> _Assignment_
Produce an exact copy of the first line of the data below and each line after it, please, up to and including the one with "Definition writeHeader (host".

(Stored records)

(* ===== verification/HighBandwidthPublisher.v ===== *)
(** UDP multicast publisher: src/libs/PubSub/HighBandwidthPublisher.{h,cpp}.

    A [std::string] is the list of its bytes.  The packed [FragmentHeader] is
    stored in the byte order of the host, a parameter.  The results of the
    socket calls and of the protobuf serialisation are inputs; [None] is
    undefined behaviour (a store or load outside the packet vector, a division
    by zero).  The [size_t] arithmetic wraps at 2^64. *)

From S2P Require Import Prelude ByteSwap Vita49Types PacketHeader.

(** * The wire format *)

Record FragmentHeader : Type := mkFragmentHeader {
  messageId : Z;
  fragmentNum : Z;
  totalFragments : Z;
  topicLen : Z;
  reserved : Z;
}.

Definition sizeof_FragmentHeader : Z := 12.

(** Loads and stores of a uint16_t in host order. *)
Definition load16 (host : ByteOrder) (m : list Z) (p : Z) : option Z :=
  match host with BigEndian => readU16BE m p | LittleEndian => readU16LE m p end.

Definition store16 (host : ByteOrder) (m : list Z) (p v : Z) : option (list Z) :=
  match host with BigEndian => writeU16BE m p v | LittleEndian => writeU16LE m p v end.

(** [reinterpret_cast<FragmentHeader*>(packet.data())], field by field. *)
Definition writeHeader (host : ByteOrder) (packet : list Z) (h : FragmentHeader)
    : option (list Z) :=
  packet ← writeWord packet 0 (messageId h) host;
  packet ← store16 host packet 4 (fragmentNum h);
  packet ← store16 host packet 6 (totalFragments h);
  packet ← store16 host packet 8 (topicLen h);
  store16 host packet 10 (reserved h).

Definition readHeader (host : ByteOrder) (data : list Z) : option FragmentHeader :=
  id ← readWord data 0 host;
  num ← load16 host data 4;
  total ← load16 host data 6;
  tlen ← load16 host data 8;
  res ← load16 host data 10;
  Some (mkFragmentHeader id num total tlen res).

(** * State *)

Record HighBandwidthPublisher : Type := mkHighBandwidthPublisher {
  _name : list Z;
  _port : Z;
  _mtu : Z;
  _maxPayloadPerFragment : Z;
  _socket : Z;
  _messageIdCounter : Z;
  _running : bool;
}.

(** The constructor, given what [socket] and [inet_pton] return; the failures
    of the other calls are only logged.  The second component lists the
    descriptors closed. *)
Definition construct (name : list Z) (port mtu fd : Z) (addr_valid : bool)
    : HighBandwidthPublisher * list Z :=
  let maxPayload := u64 (mtu - sizeof_FragmentHeader) in
  let p sock run := mkHighBandwidthPublisher name port mtu maxPayload sock 0 run in
  if fd <? 0 then (p fd false, [])
  else if negb addr_valid then (p (-1) false, [fd])
  else (p fd true, []).

Definition destroy (p : HighBandwidthPublisher) : HighBandwidthPublisher * list Z :=
  (mkHighBandwidthPublisher (_name p) (_port p) (_mtu p) (_maxPayloadPerFragment p)
     (_socket p) (_messageIdCounter p) false,
   if 0 <=? _socket p then [_socket p] else []).

(** [_messageIdCounter.fetch_add(1)] *)
Definition fetch_add_messageId (p : HighBandwidthPublisher) : Z * HighBandwidthPublisher :=
  (_messageIdCounter p,
   mkHighBandwidthPublisher (_name p) (_port p) (_mtu p) (_maxPayloadPerFragment p)
     (_socket p) (u32 (_messageIdCounter p + 1)) (_running p)).

(** * publish *)

(** [_name + "/" + topic] *)
Definition namespaced (name topic : list Z) : list Z := name ++ [47] ++ topic.

(** [memcpy(packet.data() + p, src.data() + off, n)] *)
Definition memcpy (packet : list Z) (p : Z) (src : list Z) (off n : Z) : option (list Z) :=
  bytes ← slice src off (Z.to_nat n); write_bytes packet p bytes.

Definition numFragmentsCalc (maxPayload topicSize totalPayloadSize : Z) : option Z :=
  let firstFragPayloadSpace := u64 (maxPayload - topicSize) in
  if firstFragPayloadSpace <? totalPayloadSize then
    let remaining := totalPayloadSize - firstFragPayloadSpace in
    if maxPayload =? 0 then None
    else Some (u64 (1 + u64 (remaining + maxPayload - 1) / maxPayload))
  else Some 1.

Section send.
Context (host : ByteOrder) (sendto_ok : Z -> bool).
Context (namespacedTopic serialized : list Z) (maxPayload id numFragments : Z).

(** One pass of the fragment loop up to [sendto]: the packet vector, the bytes
    handed to [sendto] and the new payloadOffset. *)
Definition buildFragment (fragNum payloadOffset : Z) (packet : list Z)
    : option (list Z * list Z * Z) :=
  let topicSize := zlen namespacedTopic in
  let totalPayloadSize := zlen serialized in
  let firstFragPayloadSpace := u64 (maxPayload - topicSize) in
  packet ← writeHeader host packet
    (mkFragmentHeader id fragNum numFragments
       (if fragNum =? 0 then u16 topicSize else 0) 0);
  let packetDataOffset := sizeof_FragmentHeader in
  if fragNum =? 0 then
    packet ← memcpy packet packetDataOffset namespacedTopic 0 topicSize;
    let packetDataOffset := packetDataOffset + topicSize in
    let payloadInFirstFrag := Z.min totalPayloadSize firstFragPayloadSpace in
    packet ← memcpy packet packetDataOffset serialized 0 payloadInFirstFrag;
    let bytesToSend := sizeof_FragmentHeader + topicSize + payloadInFirstFrag in
    bytes ← slice packet 0 (Z.to_nat bytesToSend);
    Some (packet, bytes, payloadInFirstFrag)
  else
    let remainingPayload := u64 (totalPayloadSize - payloadOffset) in
    let payloadInThisFrag := Z.min remainingPayload maxPayload in
    packet ← memcpy packet packetDataOffset serialized payloadOffset payloadInThisFrag;
    let bytesToSend := sizeof_FragmentHeader + payloadInThisFrag in
    bytes ← slice packet 0 (Z.to_nat bytesToSend);
    Some (packet, bytes, payloadOffset + payloadInThisFrag).

(** [for (uint16_t fragNum = ..; fragNum < numFragments; ++fragNum)] with n
    iterations left; the result carries the packets sent. *)
Fixpoint sendLoop (n : nat) (fragNum payloadOffset : Z) (packet : list Z)
    (sent : list (list Z)) : option (bool * list (list Z)) :=
  match n with
  | O => Some (true, sent)
  | S n =>
      '(packet, bytes, payloadOffset) ← buildFragment fragNum payloadOffset packet;
      if negb (sendto_ok fragNum) then Some (false, sent)
      else sendLoop n (u16 (fragNum + 1)) payloadOffset packet (sent ++ [bytes])
  end.
End send.

Definition publish (host : ByteOrder) (sendto_ok : Z -> bool) (p : HighBandwidthPublisher)
    (topic : list Z) (message : option (list Z))
    : option (bool * HighBandwidthPublisher * list (list Z)) :=
  if (_socket p <? 0) || negb (_running p) then Some (false, p, [])
  else
    match message with
    | None => Some (false, p, [])
    | Some serialized =>
        let namespacedTopic := namespaced (_name p) topic in
        calc ← numFragmentsCalc (_maxPayloadPerFragment p) (zlen namespacedTopic) (zlen serialized);
        if 65535 <? calc then Some (false, p, [])
        else
          let numFragments := u16 calc in
          let '(id, p) := fetch_add_messageId p in
          '(ok, sent) ← sendLoop host sendto_ok namespacedTopic serialized
            (_maxPayloadPerFragment p) id numFragments (Z.to_nat numFragments) 0 0
            (replicate (Z.to_nat (_mtu p)) 0) [];
          Some (ok, p, sent)
    end.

> _Answer area_
(* ===== verification/HighBandwidthPublisher.v ===== *)
(** UDP multicast publisher: src/libs/PubSub/HighBandwidthPublisher.{h,cpp}.

    A [std::string] is the list of its bytes.  The packed [FragmentHeader] is
    stored in the byte order of the host, a parameter.  The results of the
    socket calls and of the protobuf serialisation are inputs; [None] is
    undefined behaviour (a store or load outside the packet vector, a division
    by zero).  The [size_t] arithmetic wraps at 2^64. *)

From S2P Require Import Prelude ByteSwap Vita49Types PacketHeader.

(** * The wire format *)

Record FragmentHeader : Type := mkFragmentHeader {
  messageId : Z;
  fragmentNum : Z;
  totalFragments : Z;
  topicLen : Z;
  reserved : Z;
}.

Definition sizeof_FragmentHeader : Z := 12.

(** Loads and stores of a uint16_t in host order. *)
Definition load16 (host : ByteOrder) (m : list Z) (p : Z) : option Z :=
  match host with BigEndian => readU16BE m p | LittleEndian => readU16LE m p end.

Definition store16 (host : ByteOrder) (m : list Z) (p v : Z) : option (list Z) :=
  match host with BigEndian => writeU16BE m p v | LittleEndian => writeU16LE m p v end.

(** [reinterpret_cast<FragmentHeader*>(packet.data())], field by field. *)
Definition writeHeader (host : ByteOrder) (packet : list Z) (h : FragmentHeader)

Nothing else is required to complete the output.